◆ WHAT YOU NEED TO DO ◆
Count how many lines of the material below have the word "TlsConfig" and give only the number.

◆ DATA TO PROCESS ◆
*** Begin section ***
(* ===== verification/Config.v ===== *)
(** * Config: runtime configuration ([src/config.rs])

    The configuration record with its defaults, the queries the other components make
    of it, and the list parser of its environment variables. [Tier] is the enum of
    [src/entitlements.rs], [MailboxQuotas] the struct of [src/store/mod.rs]; both are
    here because the configuration hands them out. *)

From S2P Require Import Prelude Str Model.

Inductive Tier := Free | Pro.

Record MailboxQuotas := mkMailboxQuotas {
  max_messages : Z;
  max_bytes : Z;
}.
Definition UNLIMITED : MailboxQuotas := mkMailboxQuotas 0 0.

#[export] Instance Tier_eq_dec : EqDecision Tier.
Proof. solve_decision. Defined.
#[export] Instance MailboxQuotas_eq_dec : EqDecision MailboxQuotas.
Proof. solve_decision. Defined.

Definition DEFAULT_SQLITE_URL : str := lit "sqlite://data/anony-mail.db".

Definition BUILTIN_RESERVED_LOCAL_PARTS : list str :=
  [ lit "postmaster"; lit "abuse"; lit "hostmaster"; lit "webmaster"; lit "noc";
    lit "security"; lit "info"; lit "marketing"; lit "sales"; lit "support";
    lit "admin"; lit "administrator"; lit "ssladmin"; lit "ssladministrator";
    lit "sysadmin"; lit "root"; lit "mailer-daemon"; lit "noreply"; lit "no-reply";
    lit "daemon" ].

Inductive DbBackend := Sqlite | Postgres.

Record TierPolicy := mkTierPolicy {
  active_mailboxes : Z;
  max_lifetime_seconds : Z;
  custom_local_parts : bool;
  domain_count : Z;
  custom_domains : bool;
}.

(** An IPv4 or IPv6 address as its octets, and a socket address. *)
Abbreviation IpAddr := (list Z) (only parsing).
Abbreviation SocketAddr := (list Z * Z)%type (only parsing).

Record TlsConfig := mkTlsConfig { cert_path : str; key_path : str }.

(** Durations are nanoseconds; the other numeric fields the integers of the source. *)
Record Config := mkConfig {
  smtp_bind_addr : SocketAddr;
  api_bind_addr : SocketAddr;
  domains : list str;
  database_url : str;
  db_max_connections : Z;
  default_ttl : Z;
  max_message_size : Z;
  max_recipients : Z;
  max_connections : Z;
  smtp_session_timeout : Z;
  per_ip_connections_per_min : Z;
  cleanup_interval : Z;
  cors_allowed_origins : list str;
  smtp_hostname : str;
  tls : option TlsConfig;
  reserved_local_parts : gset str;
  api_rate_limit_per_second : Z;
  api_rate_limit_burst : Z;
  create_rate_limit_per_minute : Z;
  create_rate_limit_burst : Z;
  api_request_timeout : Z;
  api_trust_proxy_headers : bool;
  api_docs_enabled : bool;
  legal_pages_enabled : bool;
  sse_max_concurrent : Z;
  sse_max_per_ip : Z;
  max_addresses_per_ip_per_day : Z;
  max_messages_per_mailbox : Z;
  max_mailbox_bytes : Z;
  min_free_disk_bytes : Z;
  vapid_public_key : option str;
  vapid_private_key : option str;
  vapid_subject : str;
  max_subscriptions_per_mailbox : Z;
  apns_team_id : option str;
  apns_key_id : option str;
  apns_private_key : option str;
  apns_topic : option str;
  apns_sandbox : bool;
  catch_all_enabled : bool;
  custom_domains_enabled : bool;
  max_custom_domains_per_ip_per_day : Z;
  custom_domain_verify_throttle : Z;
  store_raw_message : bool;
  entitlements_enforced : bool;
  token_signing_key : option bytes;
  revenuecat_secret_key : option str;
  revenuecat_entitlement_id : str;
  client_attestation_required : bool;
  app_attest_team_id : option str;
  app_attest_bundle_id : option str;
  app_attest_root_pem : option bytes;
  free_tier : TierPolicy;
  pro_tier : TierPolicy;
}.

Definition builtin_reserved_local_parts : gset str := list_to_set BUILTIN_RESERVED_LOCAL_PARTS.

Definition Config_default : Config := {|
  smtp_bind_addr := ([0; 0; 0; 0], 25);
  api_bind_addr := ([0; 0; 0; 0], 8080);
  domains := [lit "example.com"];
  database_url := DEFAULT_SQLITE_URL;
  db_max_connections := 0;
  default_ttl := seconds 3600;
  max_message_size := 26214400;
  max_recipients := 10;
  max_connections := 1024;
  smtp_session_timeout := seconds 60;
  per_ip_connections_per_min := 60;
  cleanup_interval := seconds 300;
  cors_allowed_origins := [lit "*"];
  smtp_hostname := lit "example.com";
  tls := None;
  reserved_local_parts := builtin_reserved_local_parts;
  api_rate_limit_per_second := 20;
  api_rate_limit_burst := 50;
  create_rate_limit_per_minute := 30;
  create_rate_limit_burst := 10;
  api_request_timeout := seconds 30;
  api_trust_proxy_headers := false;
  api_docs_enabled := true;
  legal_pages_enabled := false;
  sse_max_concurrent := 512;
  sse_max_per_ip := 8;
  max_addresses_per_ip_per_day := 200;
  max_messages_per_mailbox := 50;
  max_mailbox_bytes := 41943040;
  min_free_disk_bytes := 268435456;
  vapid_public_key := None;
  vapid_private_key := None;
  vapid_subject := lit "mailto:postmaster@example.com";
  max_subscriptions_per_mailbox := 5;
  apns_team_id := None;
  apns_key_id := None;
  apns_private_key := None;
  apns_topic := None;
  apns_sandbox := false;
  catch_all_enabled := false;
  custom_domains_enabled := true;
  max_custom_domains_per_ip_per_day := 5;
  custom_domain_verify_throttle := seconds 10;
  store_raw_message := false;
  entitlements_enforced := false;
  token_signing_key := None;
  revenuecat_secret_key := None;
  revenuecat_entitlement_id := lit "Anony Mail Pro";
  client_attestation_required := false;
  app_attest_team_id := None;
  app_attest_bundle_id := None;
  app_attest_root_pem := None;
  free_tier := {| active_mailboxes := 5; max_lifetime_seconds := 86400;
                  custom_local_parts := false; domain_count := 1; custom_domains := false |};
  pro_tier := {| active_mailboxes := 50; max_lifetime_seconds := 0;
                 custom_local_parts := true; domain_count := 0; custom_domains := true |};
|}.

(** A configuration with the optional features switched: the catch-all, the enforcement of
    entitlements, required attestation, the signing key, and an App Attest identity. *)
Definition Config_with (catch_all enforced attestation : bool) (key : option bytes) (team : str)
    (c : Config) : Config := {|
  smtp_bind_addr := smtp_bind_addr c; api_bind_addr := api_bind_addr c; domains := domains c;
  database_url := database_url c; db_max_connections := db_max_connections c;
  default_ttl := default_ttl c; max_message_size := max_message_size c;
  max_recipients := max_recipients c; max_connections := max_connections c;
  smtp_session_timeout := smtp_session_timeout c;
  per_ip_connections_per_min := per_ip_connections_per_min c;
  cleanup_interval := cleanup_interval c; cors_allowed_origins := cors_allowed_origins c;
  smtp_hostname := smtp_hostname c; tls := tls c; reserved_local_parts := reserved_local_parts c;
  api_rate_limit_per_second := api_rate_limit_per_second c;
  api_rate_limit_burst := api_rate_limit_burst c;
  create_rate_limit_per_minute := create_rate_limit_per_minute c;
  create_rate_limit_burst := create_rate_limit_burst c;
  api_request_timeout := api_request_timeout c;
  api_trust_proxy_headers := api_trust_proxy_headers c; api_docs_enabled := api_docs_enabled c;
  legal_pages_enabled := legal_pages_enabled c; sse_max_concurrent := sse_max_concurrent c;
  sse_max_per_ip := sse_max_per_ip c;
  max_addresses_per_ip_per_day := max_addresses_per_ip_per_day c;
  max_messages_per_mailbox := max_messages_per_mailbox c;
  max_mailbox_bytes := max_mailbox_bytes c; min_free_disk_bytes := min_free_disk_bytes c;
  vapid_public_key := vapid_public_key c; vapid_private_key := vapid_private_key c;
  vapid_subject := vapid_subject c;
  max_subscriptions_per_mailbox := max_subscriptions_per_mailbox c;
  apns_team_id := apns_team_id c; apns_key_id := apns_key_id c;
  apns_private_key := apns_private_key c; apns_topic := apns_topic c;
  apns_sandbox := apns_sandbox c; catch_all_enabled := catch_all;
  custom_domains_enabled := custom_domains_enabled c;
  max_custom_domains_per_ip_per_day := max_custom_domains_per_ip_per_day c;
  custom_domain_verify_throttle := custom_domain_verify_throttle c;
  store_raw_message := store_raw_message c; entitlements_enforced := enforced;
  token_signing_key := key; revenuecat_secret_key := revenuecat_secret_key c;
  revenuecat_entitlement_id := revenuecat_entitlement_id c;
  client_attestation_required := attestation; app_attest_team_id := Some team;
  app_attest_bundle_id := Some team; app_attest_root_pem := app_attest_root_pem c;
  free_tier := free_tier c; pro_tier := pro_tier c;
|}.

(** A configuration with another mail host name. *)
Definition Config_with_hostname (host : str) (c : Config) : Config := {|
  smtp_bind_addr := smtp_bind_addr c; api_bind_addr := api_bind_addr c; domains := domains c;
  database_url := database_url c; db_max_connections := db_max_connections c;
  default_ttl := default_ttl c; max_message_size := max_message_size c;
  max_recipients := max_recipients c; max_connections := max_connections c;
  smtp_session_timeout := smtp_session_timeout c;
  per_ip_connections_per_min := per_ip_connections_per_min c;
  cleanup_interval := cleanup_interval c; cors_allowed_origins := cors_allowed_origins c;
  smtp_hostname := host; tls := tls c; reserved_local_parts := reserved_local_parts c;
  api_rate_limit_per_second := api_rate_limit_per_second c;
  api_rate_limit_burst := api_rate_limit_burst c;
  create_rate_limit_per_minute := create_rate_limit_per_minute c;
  create_rate_limit_burst := create_rate_limit_burst c;
  api_request_timeout := api_request_timeout c;
  api_trust_proxy_headers := api_trust_proxy_headers c; api_docs_enabled := api_docs_enabled c;
  legal_pages_enabled := legal_pages_enabled c; sse_max_concurrent := sse_max_concurrent c;
  sse_max_per_ip := sse_max_per_ip c;
  max_addresses_per_ip_per_day := max_addresses_per_ip_per_day c;
  max_messages_per_mailbox := max_messages_per_mailbox c;
  max_mailbox_bytes := max_mailbox_bytes c; min_free_disk_bytes := min_free_disk_bytes c;
  vapid_public_key := vapid_public_key c; vapid_private_key := vapid_private_key c;
  vapid_subject := vapid_subject c;
  max_subscriptions_per_mailbox := max_subscriptions_per_mailbox c;
  apns_team_id := apns_team_id c; apns_key_id := apns_key_id c;
  apns_private_key := apns_private_key c; apns_topic := apns_topic c;
  apns_sandbox := apns_sandbox c; catch_all_enabled := catch_all_enabled c;
  custom_domains_enabled := custom_domains_enabled c;
  max_custom_domains_per_ip_per_day := max_custom_domains_per_ip_per_day c;
  custom_domain_verify_throttle := custom_domain_verify_throttle c;
  store_raw_message := store_raw_message c; entitlements_enforced := entitlements_enforced c;
  token_signing_key := token_signing_key c; revenuecat_secret_key := revenuecat_secret_key c;
  revenuecat_entitlement_id := revenuecat_entitlement_id c;
  client_attestation_required := client_attestation_required c;
  app_attest_team_id := app_attest_team_id c; app_attest_bundle_id := app_attest_bundle_id c;
  app_attest_root_pem := app_attest_root_pem c; free_tier := free_tier c; pro_tier := pro_tier c;
|}.

(** ** Queries *)

Definition push_configured (c : Config) : bool :=
  bool_decide (is_Some (vapid_public_key c)) && bool_decide (is_Some (vapid_private_key c)).

Definition apns_configured (c : Config) : bool :=
  bool_decide (is_Some (apns_team_id c)) && bool_decide (is_Some (apns_key_id c))
  && bool_decide (is_Some (apns_private_key c)) && bool_decide (is_Some (apns_topic c)).

Definition any_push_configured (c : Config) : bool := push_configured c || apns_configured c.

Definition entitlements_supported (c : Config) : bool :=
  bool_decide (is_Some (token_signing_key c)).

Definition app_attest_configured (c : Config) : bool :=
  bool_decide (is_Some (app_attest_team_id c)) && bool_decide (is_Some (app_attest_bundle_id c)).

Definition app_attest_app_id (c : Config) : option str :=
  match app_attest_team_id c, app_attest_bundle_id c with
  | Some team, Some bundle => Some (team ++ lit "." ++ bundle)
  | _, _ => None
  end.

Definition tier_policy (c : Config) (t : Tier) : TierPolicy :=
  match t with Free => free_tier c | Pro => pro_tier c end.

(** [Duration::seconds(default_ttl.as_secs() as i64)], as every caller computes it: whole
    seconds, cast to a signed number. *)
Definition mailbox_ttl (c : Config) : Z := seconds (as_i64 (default_ttl c / nanos_per_second)).

Definition db_backend (c : Config) : DbBackend :=
  let url := trim (database_url c) in
  if starts_with (lit "postgres://") url || starts_with (lit "postgresql://") url
  then Postgres else Sqlite.

Definition accepts_domain (c : Config) (domain : str) : bool :=
  let domain := to_ascii_lowercase domain in
  any (λ d, bool_decide (d = domain)) (domains c).

Definition cors_allow_any (c : Config) : bool :=
  any (λ o, bool_decide (o = lit "*")) (cors_allowed_origins c).

Definition is_reserved_local_part (c : Config) (local : str) : bool :=
  bool_decide (local ∈ reserved_local_parts c).

Definition mailbox_quotas (c : Config) : MailboxQuotas :=
  {| max_messages := max_messages_per_mailbox c; max_bytes := max_mailbox_bytes c |}.

Definition sqlite_path (c : Config) : option str :=
  match db_backend c with
  | Postgres => None
  | Sqlite =>
      let raw := trim (database_url c) in
      let without_scheme :=
        default raw (match strip_prefix (lit "sqlite://") raw with
                     | Some s => Some s
                     | None => strip_prefix (lit "sqlite:") raw
                     end) in
      (* ['?'] *)
      Some (default without_scheme (head (split 63 without_scheme)))
  end.

(** A comma-separated list: trimmed, blanks dropped. *)
Definition parse_list (raw : str) : list str :=
  retain (λ s, negb (bool_decide (s = []))) (map trim (split 44 raw)).

(** ** Lemmas *)

Lemma accepts_domain_spec c d : accepts_domain c d = true ↔ to_ascii_lowercase d ∈ domains c.
Proof.
  unfold accepts_domain. rewrite any_true. split.
  - intros (x & Hx & H). boolify. by subst.
  - intros H. exists (to_ascii_lowercase d). split; [done|]. by boolify.
Qed.

(** Domain matching ignores the case of the query. *)
Lemma accepts_domain_lower c d : accepts_domain c (to_ascii_lowercase d) = accepts_domain c d.
Proof. unfold accepts_domain. by rewrite to_ascii_lowercase_idemp. Qed.

Lemma parse_list_trimmed raw : Forall (λ s, trimmed s ∧ s ≠ []) (parse_list raw).
Proof.
  apply Forall_forall. unfold parse_list. intros s [Hs Hne]%elem_of_retain. boolify.
  apply list_elem_of_In, in_map_iff in Hs as (t & <- & _). split; [apply trim_idemp|done].
Qed.

(** A configuration that serves SQLite has a path for its file. *)
Lemma sqlite_path_backend c : is_Some (sqlite_path c) ↔ db_backend c = Sqlite.
Proof. unfold sqlite_path. destruct (db_backend c); cbn; split; try done; by intros []. Qed.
*** End section ***
◆ TASK ANSWER ◆
2